Design considerations link these outcomes to practical performance. Fiber diameter and alignment influence surface contact and microbial adhesion, while crosslinking density modulates water uptake, drug diffusion, and structural stability over the intended wear time. Hybridization with synthetic polymers (for mechanical robustness) and the inclusion of inorganic nanoparticles or cationic polymers (for rapid kill and anti-biofilm action) enable multiphasic strategies: an initial burst to reduce planktonic load, followed by sustained release to suppress biofilm regrowth. Agent selection can target complementary mechanisms—membrane disruption (cationic dendrimers, chlorhexidine), protein and DNA interactions (berberine), oxidative stress (AgNPs, ZnO), and cell-wall synthesis inhibition (cephalexin)—to reduce resistance risk while maintaining cytocompatibility. Translationally, it remains essential to balance antimicrobial potency with host safety, verify efficacy in complex media and biofilm models, and ensure that sterilization, storage, and dressing change intervals preserve the intended release profile. Taken together, the evidence shows that gelatin-based electrospun systems can deliver broad-spectrum antibacterial and antiviral performance through intelligent material design and payload integration, achieving rapid bacterial reduction, sustained suppression, and meaningful wound-healing benefits across diverse pathogens and application scenarios [1,71,81,82,83,84,85,86]. Building upon the mechanistic understanding of how GNFs achieve antimicrobial properties, Table 3 consolidates recent findings, showcasing diverse material modifications and their specific contributions to microbial control.
To provide a concise overview of the diverse applications and functionalities of electrospun GNFs discussed in this section, Table 4 summarizes key compositions, their primary biomedical application categories, and the general results observed across various studies. Complementarily, Figure 3 provides an integrated visual synthesis of how material properties and design strategies map onto applications in regenerative medicine, drug delivery, and infection control.

6. Food and Packaging Applications

Electrospinning has emerged as a promising technique for developing active and smart food packaging, particularly because it allows the incorporation of bioactive compounds into nanofibers with a high specific surface area, as shown in Figure 4. This characteristic enhances the functional activity of packaging, such as antioxidant and antimicrobial properties, contributing to the extension of food shelf life [21,87]. As previously explained, the main advantage of electrospinning is the high surface area of the formed nanofibers, which provides a larger active surface area available for interactions with microorganisms, promoting more efficient bacterial inactivation. Furthermore, electrospun fibers have a uniform and continuous structure, which favors the controlled release of functional compounds [87].

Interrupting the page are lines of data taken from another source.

Lemma read_settings_run (w : World) (st : settings) (s : State) :
  read_settings w st s =
  let sd := get_and_verify_sd_card_selection w s in
  if fst (result sd) then
    let tls := get_and_verify_tls_selection w (use_tls st) s in
    if fst (result tls) then
      let ipc := is_parameter_yes w "IPCSocket" s in
      ((true, mkSettings (snd (result sd)) (snd (result tls)) (result ipc)), s,
       (trace sd ++ trace tls ++ trace ipc)%list)
    else
      ((false, mkSettings (snd (result sd)) (snd (result tls)) (use_ipc_socket st)),
       s, (trace sd ++ trace tls ++ [tls_failed_log])%list)
  else
    ((false, mkSettings (snd (result sd)) (use_tls st) (use_ipc_socket st)), s,
     (trace sd ++ [sd_failed_log])%list).
Proof.
  cbv zeta. unfold read_settings, bind at 1.
  unpack (get_and_verify_sd_card_selection w s) (sd_card_selection_final w s).
  destruct p as [ok dr]. cbn [fst snd negb].
  destruct ok; [|reflexivity]. cbn [negb data_root use_tls use_ipc_socket].
  unfold bind at 1.
  unpack (get_and_verify_tls_selection w (use_tls st) s)
         (tls_selection_final w (use_tls st) s).
  destruct p as [ok tls]. cbn [fst snd negb].
  destruct ok; [|reflexivity]. cbn [negb data_root use_tls use_ipc_socket].
  unfold get_ipc_socket_selection, bind.
  unpack (is_parameter_yes w "IPCSocket" s) (is_parameter_yes_final w "IPCSocket" s).
  cbn. rewrite !app_nil_r. reflexivity.
Qed.

Lemma get_filesystem_final (w : World) (path : string) (s : State) :
  final (get_filesystem_of_path w path s) = s.
Proof.
  unfold get_filesystem_of_path, syslog, bind, emit, ret.
  destruct (stat_dev w path); [destruct (proc_mounts w)|]; reflexivity.
Qed.

(** [setup_sdcard] refuses a path whose mount is vfat or exfat, and says why
    once the directory could be created. *)
Lemma setup_sdcard_rejects (w : World) (d fs : string) (s : State) :
  result (get_filesystem_of_path w d s) = Some fs ->
  fs = "vfat" \/ fs = "exfat" ->
  result (setup_sdcard w d s) = false /\
  (system w ("mkdir -p " ++ d) = 0 ->
   In (unix_permissions_log d fs) (trace (setup_sdcard w d s))).
Proof.
  intros Hfs Hbad.
  unfold setup_sdcard. cbv zeta.
  rewrite result_bind, trace_bind.
  change (final (emit (EvSystem ("mkdir -p " ++ d)) s)) with s.
  destruct (system w ("mkdir -p " ++ d) =? 0) eqn:Hsys; cbn [negb].
  - rewrite result_bind, trace_bind, get_filesystem_final, Hfs.
    assert (Hb : (fs =? "vfat")%string || (fs =? "exfat")%string = true).
    { destruct Hbad as [->| ->]; reflexivity. }
    rewrite Hb. split; [reflexivity|].
    intros _. apply in_or_app. right. apply in_or_app. right.
    left. reflexivity.
  - split; [reflexivity|].
    intro H0. rewrite H0 in Hsys. discriminate.
Qed.

(** C5.  When UseTLS reads as yes and the CA certificate, the server
    certificate or the server key is missing at its install path, whatever
    holds of the other two, [read_settings] fails, and
    [read_settings_and_start_dockerd] fails without spawning anything and
    without changing the tracked pid. *)
Theorem tls_needs_all_three_certificates :
  forall (w : World) (s : State),
    result (is_parameter_yes w "UseTLS" s) = true ->
    access_F_OK w "/usr/local/packages/dockerdwrapperwithcompose/ca.pem" = false \/
    access_F_OK w "/usr/local/packages/dockerdwrapperwithcompose/server-cert.pem" = false \/
    access_F_OK w "/usr/local/packages/dockerdwrapperwithcompose/server-key.pem" = false ->
    fst (result (read_settings w (mkSettings None false false) s)) = false /\
    result (read_settings_and_start_dockerd w s) = false /\
    (forall argv, ~ In (EvSpawn argv) (trace (read_settings_and_start_dockerd w s))) /\
    final (read_settings_and_start_dockerd w s) = s.
Proof.
  intros w s Hyes Hmiss.
  assert (Hrs : fst (result (read_settings w (mkSettings None false false) s)) = false).
  { rewrite read_settings_run. cbv zeta.
    destruct (fst (result (get_and_verify_sd_card_selection w s))); [|reflexivity].
    rewrite tls_selection_run. cbv zeta. rewrite Hyes.
    change ca_path with "/usr/local/packages/dockerdwrapperwithcompose/ca.pem".
    change cert_path
      with "/usr/local/packages/dockerdwrapperwithcompose/server-cert.pem".
    change key_path
      with "/usr/local/packages/dockerdwrapperwithcompose/server-key.pem".
    destruct Hmiss as [->|[->| ->]]; rewrite ?andb_false_r; reflexivity. }
  split; [exact Hrs|].
  destruct (no_launch_when_resolver_fails w s Hrs) as (Hres & Hfin & Hsp).
  repeat split; auto.
  intro argv. apply (not_In_of_existsb is_spawn); [exact Hsp|reflexivity].
Qed.

Lemma tls_needs_all_three_certificates_witness :
  fst (result (read_settings tls_without_key (mkSettings None false false)
                 initial_state)) = false /\
  result (read_settings_and_start_dockerd tls_without_key initial_state) = false /\
  (forall argv,
      ~ In (EvSpawn argv)
          (trace (read_settings_and_start_dockerd tls_without_key initial_state))) /\
  final (read_settings_and_start_dockerd tls_without_key initial_state)
    = initial_state.
Proof.
  apply (tls_needs_all_three_certificates tls_without_key initial_state).
  - reflexivity.
  - right. right. reflexivity.
Defined.

(** C6.  When SDCardSupport reads as yes and the mount holding the data root
    on the SD card is vfat or exfat, [read_settings] fails and logs that the
    SD card could not be set up, the data root it leaves behind is the SD card
    path and not the default, and [read_settings_and_start_dockerd] fails
    without spawning anything.  Once the directory could be created the log
    also names the file system. *)
Theorem sd_card_rejects_vfat :
  forall (w : World) (s : State) (fs : string),
    result (is_parameter_yes w "SDCardSupport" s) = true ->
    result (get_filesystem_of_path w "/var/spool/storage/SD_DISK/dockerd/data" s)
      = Some fs ->
    fs = "vfat" \/ fs = "exfat" ->
    let r := read_settings w (mkSettings None false false) s in
    fst (result r) = false /\
    In sd_failed_log (trace r) /\
    data_root (snd (result r)) = Some "/var/spool/storage/SD_DISK/dockerd/data" /\
    (system w "mkdir -p /var/spool/storage/SD_DISK/dockerd/data" = 0 ->
     In (unix_permissions_log "/var/spool/storage/SD_DISK/dockerd/data" fs) (trace r)) /\
    result (read_settings_and_start_dockerd w s) = false /\
    (forall argv, ~ In (EvSpawn argv) (trace (read_settings_and_start_dockerd w s))).
Proof.
  intros w s fs Hyes Hfs Hbad r.
  change "/var/spool/storage/SD_DISK/dockerd/data" with sd_data_root in *.
  destruct (setup_sdcard_rejects w sd_data_root fs s Hfs Hbad) as (Hsu & Hlog).
  assert (Hr : r = ((false, mkSettings (Some sd_data_root) false false), s,
                    (trace (get_and_verify_sd_card_selection w s)
                       ++ [sd_failed_log])%list)).
  { subst r. rewrite read_settings_run. cbv zeta.
    rewrite sd_card_selection_run. cbv zeta. rewrite Hyes, Hsu. reflexivity. }
  assert (Hfail : fst (result r) = false) by (rewrite Hr; reflexivity).
  destruct (no_launch_when_resolver_fails w s Hfail) as (Hres & _ & Hsp).
  rewrite Hr. cbn [result final trace fst snd data_root].
  repeat split; auto.
  - apply in_or_app. right. left. reflexivity.
  - intro H0. apply in_or_app. left.
    rewrite sd_card_selection_run. cbv zeta. rewrite Hyes, Hsu. cbn [trace snd].
    apply in_or_app. right. apply in_or_app. left. apply Hlog.
    exact H0.
  - intro argv. apply (not_In_of_existsb is_spawn); [exact Hsp|reflexivity].
Qed.

Lemma sd_card_rejects_vfat_witness :
  let r := read_settings vfat_card (mkSettings None false false) initial_state in
  fst (result r) = false /\
  In sd_failed_log (trace r) /\
  data_root (snd (result r)) = Some "/var/spool/storage/SD_DISK/dockerd/data" /\
  (system vfat_card "mkdir -p /var/spool/storage/SD_DISK/dockerd/data" = 0 ->
   In (unix_permissions_log "/var/spool/storage/SD_DISK/dockerd/data" "vfat")
      (trace r)) /\
  result (read_settings_and_start_dockerd vfat_card initial_state) = false /\
  (forall argv,
      ~ In (EvSpawn argv)
          (trace (read_settings_and_start_dockerd vfat_card initial_state))).
Proof.
  apply (sd_card_rejects_vfat vfat_card initial_state "vfat").
  - reflexivity.
  - reflexivity.
  - left. reflexivity.
Defined.

(** What a successful [read_settings] can leave in [data_root]. *)
Lemma validated_data_root (w : World) (s : State) (st : settings) :
  result (read_settings w (mkSettings None false false) s) = (true, st) ->
  data_root st = None \/ data_root st = Some "/var/spool/storage/SD_DISK/dockerd/data".
Proof.
  rewrite read_settings_run. cbv zeta.
  rewrite sd_card_selection_run. cbv zeta.
  destruct (result (is_parameter_yes w "SDCardSupport" s)).
  - destruct (result (setup_sdcard w sd_data_root s)); cbn [result fst snd].
    + destruct (fst (result (get_and_verify_tls_selection w _ s)));
        cbn [result fst]; intro H; inversion H; right; reflexivity.
    + discriminate.
  - cbn [result fst snd].
    destruct (fst (result (get_and_verify_tls_selection w _ s)));
      cbn [result fst]; intro H; inversion H; left; reflexivity.
Qed.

However, gelatin, despite being an attractive biopolymer for food applications, has limitations when used alone in food packing, such as low mechanical strength, low water barrier, and lack of sufficient bioactivities [21,87]. Therefore, strategies, such as the incorporation of other biopolymers and bioactive compounds have been explored. For example, Gulzar et al. [88] developed gelatin/chitosan nanofibers incorporated with tannic acid and chitooligosaccharides, which were electrospun onto a polylactic acid (PLA) film. The smooth, bead-free nanofibers acted as antioxidants and antimicrobials, in addition to improving the mechanical properties of the films. Other studies reinforce the mechanisms of action of these structures. Liu et al. [89] demonstrated that nanofiber films cause bacterial cell death through two distinct mechanisms: cell aggregation, promoted by gelatin and chitosan, and cell membrane damage, induced by chitosan and ε-polylysine.

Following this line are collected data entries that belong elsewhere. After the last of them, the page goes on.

(** * Illness plugin: catalog and lifecycle manager

    A shallow embedding of [illness_plugin/illness_types.py] and
    [illness_plugin/illness_manager.py].

    Conventions of the embedding.
    - Python floats (timestamps, durations, severities, probabilities) are
      exact rationals [Q]; integer weights and slice bounds are [Z].
    - Python [str] is [string]; a literal holds the UTF-8 bytes of the source
      text, so equality and emptiness of strings agree with Python's.
    - Values that travel through the storage collaborator are dynamically
      typed ([PyVal]): the manager does not validate what it reads.
    - [time.time()] and the [random] module are oracles of the [World]: the
      k-th call returns the k-th element of a fixed sequence.  A test that
      freezes the clock at [now] is a world whose clock is constantly [now].
    - An exception inside a [try] block is an explicit [Raise] result that the
      handler of the block inspects. *)

From Stdlib Require Import QArith ZArith Ascii String List Lia.
From stdpp Require Import gmap strings list.

Set Warnings "-register-all".
Open Scope Q_scope.

(** ** Rational comparisons as booleans *)

Definition Qltb (x y : Q) : bool := negb (Qle_bool y x).
Definition Qgeb (x y : Q) : bool := Qle_bool y x.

Furthermore, the encapsulation of natural compounds by electrospinning has shown good results. Zhou et al. [90] developed gelatin nanofibers (GNFs) with encapsulated angelica essential oil with good hydrophobic properties, significant antioxidant activity, and inhibitory effect against bacteria, suggesting potential for food packaging. Yilmaz et al. [52] found that electrospinning is an effective technique for encapsulating eugenol in GNFs, being a new biodegradable active packaging material with good antibacterial effects.
Practical applications of these packages have also been reported in the shelf life of Asian seabass slices [87], shrimp freshness detection [48], chicken breasts [91,92], and shelf-life extension of strawberries [93]. These studies based on GNFs are versatile, effective, and promising both for extending shelf life and for visually indicating food quality. Therefore, the electrospinning of food-grade biopolymers incorporated with bioactive compounds represents a promising approach for the development of innovative active packaging, with the potential to increase food safety, quality, and shelf life. Several studies have explored the use of GNFs combined with biopolymers, such as chitosan [51,89,94], zein [92,93], cellulose acetate [95], and PLA [94], as well as bioactive compounds such as eugenol [95], curcumin [51], perillaldehyde [92], anthocyanins [48], and essential oils [93] to develop packaging films with active and/or smart properties.
Therefore, Table 5 presents the development of active and smart packaging using GNFs. Among the studies presented in Table 5, most used the conventional electrospinning technique, only Shi et al. [95] used the coaxial electrospinning technique. Furthermore, it is possible to see that there was a significant reduction in several pathogenic bacteria, an increase in antioxidant activity, and an improvement in the characteristics of the films. The main function of these films was in relation to antibacterial activity, with significant efficacy against pathogens such as Escherichia coli, Salmonella enteritidis, Staphylococcus aureus, and Listeria monocytogenes, promoting everything from growth inhibition to cell death through membrane damage.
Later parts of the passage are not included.